Мы колесим по переулкам, улицам, бульварам. Солнце ходит за машиной, заглядывая в нее то слева, то справа, то прямо в ветровое.
— И еще раз простите, — говорит Артем, — вот мы столько разговариваем, а я все выкаю и выкаю, то есть не знаю, как звать вас.
— Рита.
— А меня Артем.
— Помню.
Артем бросает на меня короткий, улыбчивый взгляд.
— Вот и познакомились, Прямо гора с плеч. Будто самолет в тайге на туман посадил. И знаете что, Рита?..
— Не знаю.
— Нет, правда, приземлимся вот в этом кафе... Посидим.
— Давайте.
— Что же мы будем делать, Рита? — спрашивает он меня, когда мы садимся за столик, и, не дожидаясь ответа, предлагает сам: — Может быть, выпьем по бокалу шампанского? За ваш день.
Мне неудобно в упор смотреть на Артема, мы и так сидим очень близко друг от друга — столик узок и невысок. Но иногда я все же коротко вглядываюсь в его лицо. Оно тщательно выбрито и у аккуратных, косо срезанных висков отливает матовой синевой.
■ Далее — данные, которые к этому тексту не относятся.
Lemma sort_insert_recorded_at (start : Z) (x : Ssn) (l : list Ssn) :
  recorded_at start (sort_insert session_start_compare x l)
  = recorded_at start (x :: l).
Proof.
  unfold recorded_at.
  induction l as [|y l IH]; cbn [sort_insert]; [reflexivity|].
  unfold session_start_compare at 1.
  destruct (_start y <? _start x) eqn:E; [|reflexivity].
  apply Z.ltb_lt in E. cbn [filter] in *. rewrite IH.
  destruct (_start x =? start) eqn:Ex; [|reflexivity].
  apply Z.eqb_eq in Ex.
  destruct (_start y =? start) eqn:Ey; [|reflexivity].
  apply Z.eqb_eq in Ey. lia.
Qed.

(** X13. The order of [session_start_compare] is strict, so the sort keeps
    the sessions of one start time in the order in which they were
    registered: for every start time, the sessions recorded at it appear in
    the sorted list in their order in the registry; and the comparison is
    irreflexive and transitive, as the sort requires. *)
Theorem sort_keeps_ties_in_order (sessions : list Ssn) (start : Z) :
  recorded_at start (list_sort session_start_compare sessions)
  = recorded_at start sessions /\
  (forall a : Ssn, session_start_compare a a = false) /\
  (forall a b c : Ssn,
      session_start_compare a b = true ->
      session_start_compare b c = true ->
      session_start_compare a c = true).
Proof.
  split; [|split].
  - induction sessions as [|x l IH]; [reflexivity|].
    cbn [list_sort fold_right]. fold (list_sort session_start_compare l).
    rewrite sort_insert_recorded_at. unfold recorded_at in *.
    cbn [filter]. now rewrite IH.
  - intros a. unfold session_start_compare. apply Z.ltb_irrefl.
  - unfold session_start_compare. intros a b c H1 H2.
    apply Z.ltb_lt in H1, H2. apply Z.ltb_lt. lia.
Qed.

(** X14. A repeat count that is not positive replays nothing, and it is
    not an error: when the argument of [--repeat] reads as 0 or less (for
    [atoi] also a text that is not a number), a run that ends with status 0
    has called [get_worker] never, assigned no session and reports 0
    sessions and 0 transactions. *)
Theorem nonpositive_repeat_replays_nothing (arguments : Args) (g : Globals)
    (out : Outcome) :
  command_run arguments g = Ok out ->
  status_code out = 0 ->
  repeat_count_of arguments <= 0 ->
  worker_calls out = 0%nat /\ assigned out = [] /\
  out_n_ssn out = 0 /\ out_n_txn out = 0.
Proof.
  intros Hrun Hstatus Hrepeat.
  destruct (command_run_success _ _ Hrun Hstatus)
    as (loaded & errata & _ & _ & _ & _ & Hn & Ht & Ha & Hc).
  rewrite Hn, Ht, Ha, Hc.
  replace (Z.to_nat (repeat_count_of arguments)) with 0%nat by lia.
  repeat split.
Qed.

(* ================================================================== *)
(** * Further properties: pacing *)

Lemma digits2_upper (p : positive) :
  forall k : Z, 0 <= k -> Z.pos p < 2 ^ k -> Z.pos (digits2_pos p) <= k.
Proof.
  induction p as [p IH|p IH|]; intros k Hk Hp; cbn [digits2_pos].
  - assert (1 <= k).
    { destruct (Z.eq_dec k 0) as [->|]; [cbn in Hp; lia | lia]. }
    replace k with (Z.succ (k - 1)) in Hp by lia.
    rewrite Z.pow_succ_r in Hp by lia.
    specialize (IH (k - 1)). lia.
  - assert (1 <= k).
    { destruct (Z.eq_dec k 0) as [->|]; [cbn in Hp; lia | lia]. }
    replace k with (Z.succ (k - 1)) in Hp by lia.
    rewrite Z.pow_succ_r in Hp by lia.
    specialize (IH (k - 1)). lia.
  - destruct (Z.eq_dec k 0) as [->|]; [cbn in Hp; lia | lia].
Qed.

Lemma digits2_lower (p : positive) : Z.pos p < 2 ^ Z.pos (digits2_pos p).
Proof.
  induction p as [p IH|p IH|]; cbn [digits2_pos].
  - rewrite Pos2Z.inj_succ, Z.pow_succ_r by lia. lia.
  - rewrite Pos2Z.inj_succ, Z.pow_succ_r by lia. lia.
  - cbn. lia.
Qed.

Lemma digits2_iter_xO (m p : positive) :
  digits2_pos (Pos.iter xO m p) = (digits2_pos m + p)%positive.
Proof.
  induction p as [|p IH] using Pos.peano_ind.
  - cbn. now rewrite Pos.add_1_r.
  - rewrite Pos.iter_succ. cbn [digits2_pos]. rewrite IH. lia.
Qed.

Lemma shr_1_bounds (mrs : shr_record) :
  0 <= shr_m mrs -> 0 <= shr_m (shr_1 mrs) <= shr_m mrs.
Proof.
  destruct mrs as [m r s]. cbn [shr_m].
  destruct m as [|p|p]; [cbn; lia| |lia].
  intros _. destruct p; cbn; lia.
Qed.

Lemma iter_shr_1_bounds (p : positive) :
  forall mrs : shr_record,
    0 <= shr_m mrs -> 0 <= shr_m (iter_pos shr_1 p mrs) <= shr_m mrs.
Proof.
  induction p as [p IH|p IH|]; intros mrs H; cbn [iter_pos].
  - pose proof (@shr_1_bounds mrs H) as H1.
    pose proof (IH (shr_1 mrs) (proj1 H1)) as H2.
    pose proof (IH _ (proj1 H2)) as H3. lia.
  - pose proof (IH mrs H) as H2.
    pose proof (IH _ (proj1 H2)) as H3. lia.
  - now apply shr_1_bounds.
Qed.

Lemma shr_fexp_bounds (m e : Z) (l : location) :
  0 <= m ->
  0 <= shr_m (fst (shr_fexp 24 128 m e l)) <= m /\
  snd (shr_fexp 24 128 m e l) = Z.max e (fexp 24 128 (Zdigits2 m + e)).
Proof.
  intros Hm. unfold shr_fexp, shr.
  assert (Hrec : shr_m (shr_record_of_loc m l) = m).
  { destruct l as [|[| |]]; reflexivity. }
  destruct (fexp 24 128 (Zdigits2 m + e) - e) as [|p|p] eqn:E; cbn [fst snd].
  - rewrite Hrec. lia.
  - pose proof (@iter_shr_1_bounds p (shr_record_of_loc m l)) as H.
    rewrite Hrec in H. specialize (H Hm). lia.
  - rewrite Hrec. lia.
Qed.

Lemma round_nearest_even_bounds (m : Z) (l : location) :
  m <= round_nearest_even m l <= m + 1.
Proof.
  destruct l as [|[| |]]; cbn; try lia.
  destruct (Z.even m); lia.
Qed.

Lemma Zdigits2_upper (m k : Z) :
  0 <= k -> 0 <= m < 2 ^ k -> Zdigits2 m <= k.
Proof.
  intros Hk Hm. destruct m as [|p|p]; cbn; [lia| |lia].
  apply digits2_upper; lia.
Qed.

Lemma binary_round_aux_finite (s : bool) (mz : positive) (ez : Z) :
  Z.pos (digits2_pos mz) <= 64 -> ez <= 0 ->
  is_finite (binary_round_aux 24 128 s (Z.pos mz) ez loc_Exact) = true.
Proof.
  intros Hd He. unfold binary_round_aux.
  pose proof (@shr_fexp_bounds (Z.pos mz) ez loc_Exact ltac:(lia)) as [Hm1 He1].
  destruct (shr_fexp 24 128 (Z.pos mz) ez loc_Exact) as [mrs' e'].
  cbn [fst snd] in Hm1, He1.
  pose proof (round_nearest_even_bounds (shr_m mrs') (loc_of_shr_record mrs'))
    as Hr.
  set (m1 := round_nearest_even (shr_m mrs') (loc_of_shr_record mrs')) in *.
  pose proof (@shr_fexp_bounds m1 e' loc_Exact ltac:(lia)) as [Hm2 He2].
  destruct (shr_fexp 24 128 m1 e' loc_Exact) as [mrs'' e''].
  cbn [fst snd] in Hm2, He2.
  pose proof (digits2_lower mz) as Hlow.
  assert (Hdig : Zdigits2 m1 <= Z.pos (digits2_pos mz) + 1).
  { apply Zdigits2_upper; [lia|].
    rewrite Z.pow_add_r, Z.pow_1_r by lia. lia. }
  cbn [Zdigits2] in He1. unfold fexp, emin in He1, He2.
  destruct (shr_m mrs'') as [|p|p]; [reflexivity| |lia].
  assert (He'' : e'' <= 128 - 24) by lia.
  apply Z.leb_le in He''. now rewrite He''.
Qed.

Lemma f32_of_u64_finite (z : Z) :
  0 <= z < 2 ^ 64 -> is_finite (f32_of_u64 z) = true.
Proof.
  intros Hz. unfold f32_of_u64, binary_normalize.
  destruct z as [|m|m]; [reflexivity| |lia].
  unfold binary_round.
  assert (Hd : Z.pos (digits2_pos m) <= 64) by (apply digits2_upper; lia).
  unfold shl_align, fexp, emin.
  destruct (Z.max (Z.pos (digits2_pos m) + 0 - 24) (3 - 128 - 24) - 0)
    as [|p|p] eqn:E.
  - apply binary_round_aux_finite; lia.
  - apply binary_round_aux_finite; lia.
  - apply binary_round_aux_finite.
    + rewrite digits2_iter_xO. lia.
    + lia.
Qed.

Lemma f32_mul_zero (x : spec_float) :
  is_finite x = true ->
  u64_of_f32 (f32_mul Machine.f_zero x) = Some 0.
Proof. destruct x; [reflexivity|discriminate|discriminate|reflexivity]. Qed.

Lemma nexttime_not_finite (rate_multiplier : spec_float)
    (start firsttime : Z) :
  not_finite rate_multiplier = true ->
  nexttime rate_multiplier start firsttime = None.
Proof.
  unfold nexttime. intros H.
  destruct rate_multiplier; try discriminate H;
    destruct (f32_of_u64 start); reflexivity.
Qed.

(** X15. Without pacing every session is scheduled at the baseline: when
    there is no rate argument, or it reads as 0, the scheduled time of a
    session is the baseline of its repetition whatever its start, so no
    sleep is made once the clock has reached the baseline. *)
Theorem no_rate_no_pacing (rate_arg : list string) (sessions : list Ssn)
    (transaction_count start firsttime : Z) :
  List.length rate_arg <> 1%nat \/ Text.atoi (hd EmptyString rate_arg) = 0 ->
  0 <= start < 2 ^ 64 ->
  0 <= firsttime < 2 ^ 64 ->
  nexttime (compute_rate_multiplier rate_arg sessions transaction_count)
    start firsttime = Some firsttime /\
  (forall sleep_limit curtime : Z,
      firsttime <= curtime ->
      usleep_argument sleep_limit firsttime curtime = None).
Proof.
  intros Hrate Hstart Hfirst.
  assert (Hzero : compute_rate_multiplier rate_arg sessions transaction_count
                  = Machine.f_zero).
  { unfold compute_rate_multiplier.
    destruct (Nat.eqb (List.length rate_arg) 1) eqn:E; [|reflexivity].
    destruct (negb (is_empty sessions)); [|reflexivity]. cbn [andb].
    apply Nat.eqb_eq in E. destruct Hrate as [H|H]; [contradiction|].
    now rewrite H. }
  split.
  - rewrite Hzero. unfold nexttime.
    rewrite f32_mul_zero by now apply f32_of_u64_finite.
    f_equal. apply wrap64_small. lia.
  - intros sleep_limit curtime Hcur. unfold usleep_argument.
    destruct (firsttime >? curtime) eqn:E; [|reflexivity].
    apply Z.gtb_lt in E. lia.
Qed.

(** X16. With a nonzero target rate and a non-empty batch whose sessions
    all have the same recorded start, the rate multiplier is not a finite
    number, and the scheduled time of every session of the batch is the
    conversion of a value that is not a finite number to [uint64_t], which
    is undefined, whatever the baseline. *)
Theorem equal_starts_schedule_undefined (r : string) (sessions : list Ssn)
    (recorded firsttime : Z) :
  sessions <> [] ->
  0 <= recorded < 2 ^ 64 ->
  Forall (fun s => _start s = recorded) sessions ->
  Text.atoi r <> 0 ->
  let sorted := fst (fst (sort_and_adjust sessions)) in
  let transaction_count := snd (fst (sort_and_adjust sessions)) in
  Forall
    (fun s =>
       nexttime (compute_rate_multiplier [r] sorted transaction_count)
         (_start s) firsttime = None)
    sorted.
Proof.
  intros Hne Hrec Hsame Hrate. cbv zeta.
  assert (Hrange : Forall (fun s => 0 <= _start s < 2 ^ 64) sessions).
  { eapply Forall_impl; [|exact Hsame]. cbv beta. intros s ->. exact Hrec. }
  pose proof (sort_and_adjust_nonempty Hne) as Hnonempty.
  destruct (back_start_adjusted Hne Hrange)
    as (earliest & latest & Hin1 & Hin2 & _ & Hspan).
  assert (Hback : back_start (fst (fst (sort_and_adjust sessions))) = 0).
  { rewrite Hspan.
    apply in_map_iff in Hin1. destruct Hin1 as (s1 & <- & Hs1).
    apply in_map_iff in Hin2. destruct Hin2 as (s2 & <- & Hs2).
    rewrite Forall_forall in Hsame.
    rewrite (Hsame s1 Hs1), (Hsame s2 Hs2). lia. }
  assert (Hinf : not_finite
                   (compute_rate_multiplier [r]
                      (fst (fst (sort_and_adjust sessions)))
                      (snd (fst (sort_and_adjust sessions)))) = true).
  { unfold compute_rate_multiplier. rewrite Hnonempty.
    cbn [List.length Nat.eqb andb negb hd].
    apply Z.eqb_neq in Hrate. rewrite Hrate.
    unfold rate_divisor. rewrite Hback, Z.mul_0_r.
    apply div_by_zero_not_finite. }
  apply Forall_forall. intros s _. now apply nexttime_not_finite.
Qed.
У Артема большой, открытый лоб, помеченный морщинами, мягкие, полные губы. На правой щеке, как раз посередине, родимое пятно. Резкий подбородок.
Нам приносят мороженое и шампанское в запотевших высоких фужерах. В кафе тепло, негромко играет радиола — уютно.
— Хорошо! — говорит Артем. — Веснища! А вообще-то мне нельзя даже и шампанского. За рулем. Ну да ничего. Крошки! Праздник ведь...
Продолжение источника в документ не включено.